I haven't done extensive tests but one thing to improve for sure is the
abstract shortening algorithm. You currently use a simple regex to solve
a complex problem of breaking down natural language text into sentences.
java.text.BreakIterator yields better results and is also locale
sensitive. You might also want to take a look at more advanced boundary
analysis library at http://userguide.icu-project.org/boundaryanalysis.
Regards,
Piotr
On 2012-10-01 07:42, Dimitris Kontokostas wrote:
Hi Piotr,
Thank you for the patch, Although it catches an error case, it seems
safe to be included in the framework.
About the PageNode Abstracts, can you give us a quality feedback?
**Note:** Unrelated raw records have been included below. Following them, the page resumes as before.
(** * Graph Visualizer: validator, graph state manager, execution controller

    A shallow embedding of the JavaScript core of the Graph Visualizer:

    - [utils]      : [isValidNodeId], [validateEdgeInput], [validateGraphInput]
    - [constants]  : [VALIDATION_PATTERNS], [ERROR_MESSAGES]
    - [useGraphState]          : [parseAndValidateInput], the re-parse effect,
                                 [canRunAlgorithm]
    - [useAlgorithmExecution]  : [executeAlgorithm], [setSpeed]

    JavaScript strings are sequences of UTF-16 code units; they are modelled
    as lists of code units ([N]).  String literals of the source are written
    [js "..."]. *)

From Stdlib Require Import List NArith ZArith Bool Lia String Ascii.
From Stdlib Require Import DecimalString Sorted.
Import ListNotations.

Local Open Scope N_scope.

(* ================================================================== *)
(** * JavaScript strings                                               *)
(* ================================================================== *)

Module JS.

(** A string is the list of its UTF-16 code units. *)
Definition jsstring := list N.

(** Source literals (all of them ASCII). *)
Definition js (s : string) : jsstring :=
  List.map N_of_ascii (list_ascii_of_string s).

Definition jsstring_eq_dec : forall a b : jsstring, {a = b} + {a <> b} :=
  list_eq_dec N.eq_dec.

(** [a === b] on strings. *)
Definition streq (a b : jsstring) : bool :=
  if jsstring_eq_dec a b then true else false.

(** ECMAScript WhiteSpace and LineTerminator code points: the set stripped
    by [String.prototype.trim] and matched by the regular expression
    class [\s]. *)
Definition isWhiteSpace (c : N) : bool :=
  (c =? 9) || (c =? 10) || (c =? 11) || (c =? 12) || (c =? 13) ||
  (c =? 32) || (c =? 160) || (c =? 5760) ||
  ((8192 <=? c) && (c <=? 8202)) ||
  (c =? 8232) || (c =? 8233) || (c =? 8239) || (c =? 8287) ||
  (c =? 12288) || (c =? 65279).

(** The class [\S]. *)
Definition nonWhiteSpace (c : N) : bool := negb (isWhiteSpace c).

(** The class [\d]. *)
Definition isDigit (c : N) : bool := (48 <=? c) && (c <=? 57).

Section Scan.
Variable p : N -> bool.

Fixpoint takeWhile (s : jsstring) : jsstring :=
  match s with
  | c :: r => if p c then c :: takeWhile r else []
  | [] => []
  end.

Fixpoint dropWhile (s : jsstring) : jsstring :=
  match s with
  | c :: r => if p c then dropWhile r else s
  | [] => []
  end.

(** The longest prefix in the class, and what follows it. *)
Definition span (s : jsstring) : jsstring * jsstring :=
  (takeWhile s, dropWhile s).
End Scan.

Definition trimStart (s : jsstring) : jsstring := dropWhile isWhiteSpace s.
Definition trimEnd (s : jsstring) : jsstring :=
  rev (dropWhile isWhiteSpace (rev s)).

(** [s.trim()] *)
Definition trim (s : jsstring) : jsstring := trimEnd (trimStart s).

(** [s.split('\n')]: the empty string splits into one empty piece. *)
Fixpoint split_newline (s : jsstring) : list jsstring :=
  match s with
  | [] => [[]]
  | c :: r =>
      if c =? 10 then [] :: split_newline r
      else match split_newline r with
           | h :: t => (c :: h) :: t
           | [] => [[c]]
           end
  end.

(** A string is truthy iff it is not empty. *)
Definition nonEmpty (s : jsstring) : bool :=
  match s with [] => false | _ :: _ => true end.

(** [String(n)] for a non-negative integer. *)
Definition decimal (n : nat) : jsstring :=
  js (NilEmpty.string_of_uint (Nat.to_uint n)).
Lemma importData_rejects_witness :
  (exists e, importData unlimited (Content (JsonText (JStr "meals"))) page_with_meal
             = (Throw e, page_with_meal))
  /\ (exists e, importData unlimited (Content BadText) page_with_meal
                = (Throw e, page_with_meal)).
Proof.
  split.
  - exact (importData_rejects unlimited (Content (JsonText (JStr "meals")))
             page_with_meal I).
  - exact (importData_rejects unlimited (Content BadText) page_with_meal I).
Defined.
Lemma seed_rankable : Forall rankable_associate seedAssociates.
Proof.
  repeat constructor; eexists _, _; (split; [reflexivity |]);
    (split; [reflexivity |]); intros k Hk; cbn in Hk;
    destruct Hk as [<- | [<- | [<- | [<- | [<- | []]]]]];
    right; eexists; split; reflexivity.
Qed.

Lemma default_targets_rankable : rankable_targets (own_props DEFAULT_TARGETS).
Proof.
  intros k Hk. cbn in Hk.
  destruct Hk as [<- | [<- | [<- | [<- | [<- | []]]]]];
    right; eexists; reflexivity.
Qed.


(** On the seeded associates: Bianca, who has a listing, comes first; Alex
    and Chris have none and follow by progress. *)
Example leaderboard_of_seed :
  match leaderboard (H := exampleHost) (VArr seedAssociates) DEFAULT_TARGETS with
  | Ok l => map (fun x => field x "name") l
  | Throw _ => []
  end = [VStr "Bianca"; VStr "Alex"; VStr "Chris"].
Proof. vm_compute. reflexivity. Qed.

(** ** JSON text: reading back what was written *)

Lemma length_append (a b : string) :
  String.length (a ++ b) = (String.length a + String.length b)%nat.
Proof.
  induction a as [| c a IH]; [reflexivity |]. cbn. now rewrite IH.
Qed.

Lemma append_empty (a : string) : a ++ "" = a.
Proof.
  induction a as [| c a IH]; [reflexivity |]. cbn. now rewrite IH.
Qed.

Lemma append_assoc (a b c : string) : (a ++ b) ++ c = a ++ (b ++ c).
Proof.
  induction a as [| x a IH]; [reflexivity |]. cbn. now rewrite IH.
Qed.

Lemma value_start_facts (c : ascii) :
  value_start c = true ->
  is_json_space c = false /\ Ascii.eqb c "]" = false /\ Ascii.eqb c "}" = false.
Proof.
  destruct c as [[] [] [] [] [] [] [] []]; cbn; intros Hc;
    try discriminate Hc; repeat split.
Qed.

Lemma ends_value_facts (c : ascii) (r : string) :
  ends_value (String c r) = true ->
  digit_of_ascii c = None /\ Ascii.eqb c "." = false /\
  Ascii.eqb c "e" = false /\ Ascii.eqb c "E" = false /\
  Ascii.eqb c "-" = false.
Proof.
  cbn [ends_value]. intros Hc.
  apply orb_true_iff in Hc as [Hc | Hc];
    [apply orb_true_iff in Hc as [Hc | Hc] |];
    apply Ascii.eqb_eq in Hc; subst c; repeat split.
Qed.

Lemma digit_char_facts (c : ascii) (d : Decimal.uint -> Decimal.uint) :
  digit_of_ascii c = Some d ->
  value_start c = true /\ Ascii.eqb c "-" = false.
Proof.
  destruct c as [[] [] [] [] [] [] [] []]; cbn; intros Hc;
    try discriminate Hc; split; reflexivity.
Qed.

Lemma take_digits_written (u : Decimal.uint) (rest : string) :
  ends_value rest = true ->
  take_digits (NilEmpty.string_of_uint u ++ rest) = (u, rest).
Proof.
  intros Hrest. induction u; cbn [NilEmpty.string_of_uint append take_digits];
    try (cbn [digit_of_ascii]; now rewrite IHu).
  destruct rest as [| c r]; [reflexivity |].
  cbn [take_digits]. destruct (ends_value_facts c r Hrest) as (Hd & _).
  now rewrite Hd.
Qed.

Lemma written_digits_start (u : Decimal.uint) :
  u <> Decimal.Nil ->
  exists c t d, NilEmpty.string_of_uint u = String c t /\ digit_of_ascii c = Some d.
Proof.
  destruct u; [contradiction | ..]; intros _; cbn [NilEmpty.string_of_uint];
    eexists _, _, _; split; reflexivity.
Qed.
(** C9, as stated, fails: a message that arrives after [init] was called
    and before the promise [init] returned has resolved (here the answer to
    the first of its four requests) is handled like any other. There is no
    error, the permissions are dispatched, and the promise is still
    pending. *)
Lemma message_while_init_pending_is_processed :
  init 7 (blank "visible" 0) = (Wallet.started, Ok Wallet.initPromise)
  /\ Wallet.initPromise Wallet.started = Pending
  /\ Wallet.initPromise
       (step (PortMessage 0 Wallet.permissionRequests) Wallet.started)
     = Pending
  /\ uncaught (step (PortMessage 0 Wallet.permissionRequests) Wallet.started)
     = []
  /\ dispatched (step (PortMessage 0 Wallet.permissionRequests) Wallet.started)
     = [(7, setPermissions (VArr []))].
Proof.
  split; [vm_compute; reflexivity|]. split; [vm_compute; reflexivity|].
  split; [vm_compute; reflexivity|]. split; vm_compute; reflexivity.
Qed.

Lemma init_at_most_once_witness :
  _initialized (this Wallet.started) = true
  /\ init 8 Wallet.started
     = (Wallet.started, Throw (Error "[BackgroundClient] already initialized"))
  /\ (_initialized (this (blank "visible" 0)) = false
      \/ _dispatch (this (blank "visible" 0)) = None)
  /\ handleIncomingMessage Wallet.lockTimeoutTick (blank "visible" 0)
     = (blank "visible" 0,
        Throw (Error
                 "BackgroundClient is not initialized to handle incoming messages"))
  /\ nth_error (ports (run [Init 7] (blank "visible" 0))) 0 = Some Wallet.port0
  /\ connected Wallet.port0 = true
  /\ (let w := run [Init 7] (blank "visible" 0) in
      _initialized (this w) = true
      /\ (exists d, _dispatch (this w) = Some d)
      /\ step (PortMessage 0 Wallet.permissionRequests) w
         = reportUncaught (handleIncomingMessage Wallet.permissionRequests)
             (setPorts (Port.adjust 0 (Port.receive Wallet.permissionRequests)
                          (ports w)) w)
      /\ snd (handleIncomingMessage Wallet.permissionRequests
                (setPorts (Port.adjust 0 (Port.receive Wallet.permissionRequests)
                             (ports w)) w))
         <> Throw (Error
              "BackgroundClient is not initialized to handle incoming messages")).
Proof.
  split; [vm_compute; reflexivity|].
  split; [apply (proj1 init_at_most_once 8 Wallet.started);
          vm_compute; reflexivity|].
  split; [left; reflexivity|].
  split; [apply (proj1 (proj2 (proj2 init_at_most_once)) Wallet.lockTimeoutTick
                   (blank "visible" 0)); left; reflexivity|].
  split; [vm_compute; reflexivity|]. split; [reflexivity|].
  apply (proj2 (proj2 (proj2 init_at_most_once)) [Init 7] "visible" 0%Z 0
           Wallet.port0 Wallet.permissionRequests);
    [vm_compute; reflexivity | reflexivity].
Defined.

Lemma createAccounts_checked_witness :
  _portStream (this Wallet.started) = Some 0
  /\ nth_error (ports Wallet.started) 0 = Some Wallet.port0
  /\ connected Wallet.port0 = true
  /\ exists msg P,
       createAccounts {| accountsType := "mnemonic-derived";
                         accountsParams := [("sourceID", VStr "s1")] |}
         Wallet.started
       = (sent 0 msg (setUuids (S (uuids Wallet.started)) Wallet.started), Ok P)
       /\ id msg = nextId Wallet.started
       /\ forall w' response rest,
            Port.inbox 0 (id msg) (List.length (received Wallet.port0)) w'
            = response :: rest ->
            (forall accounts,
                isMethodPayload (payload response) "accountsCreatedResponse" = true ->
                JS.prop (JS.lookup "args" (payload response)) "accounts"
                = Ok (VArr accounts) ->
                match accounts with
                | [] => True
                | first :: _ => JS.optProp first "type" <> VStr "mnemonic-derived"
                end ->
                exists e, P w' = Rejected e)
            /\ (forall v,
                   P w' = Resolved v ->
                   JS.prop (JS.lookup "args" (payload response)) "accounts" = Ok v
                   /\ (exists first,
                          JS.first v = Ok first
                          /\ JS.optProp first "type" = VStr "mnemonic-derived")
                   /\ forall accounts,
                        v = VArr accounts ->
                        exists first others,
                          accounts = first :: others
                          /\ JS.optProp first "type" = VStr "mnemonic-derived").
Proof.
  split; [vm_compute; reflexivity|]. split; [vm_compute; reflexivity|].
  split; [reflexivity|].
  apply (createAccounts_checked
           {| accountsType := "mnemonic-derived";
              accountsParams := [("sourceID", VStr "s1")] |}
           Wallet.started 0 Wallet.port0); vm_compute; reflexivity.
Defined.

(* ================================================================== *)
(** * Runs on concrete inputs, continued *)
(* ================================================================== *)

Lemma disconnected_throws_or_rejects_witness :
  portConnected (blank "visible" 0) = false
  /\ call (DisconnectApp "https://dapp.example" None) (blank "visible" 0)
     = (setUuids (S (uuids (blank "visible" 0))) (blank "visible" 0),
        Ok (Awaitable (rejected ChannelNotConnected))).
Proof.
  split; [reflexivity|].
  apply (disconnected_throws_or_rejects
           (DisconnectApp "https://dapp.example" None) (blank "visible" 0)).
  reflexivity.
Defined.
It
is something we always wanted to test but couldn't find the time.
Best,
Dimitris
On Fri, Sep 28, 2012 at 5:57 PM, Piotr Jagielski
<[email protected] <mailto:[email protected]>> wrote:
OK, I submitted a bug with proposed fix and test cases at
https://sourceforge.net/tracker/?func=detail&aid=3572779&group_id=190976&atid=935521.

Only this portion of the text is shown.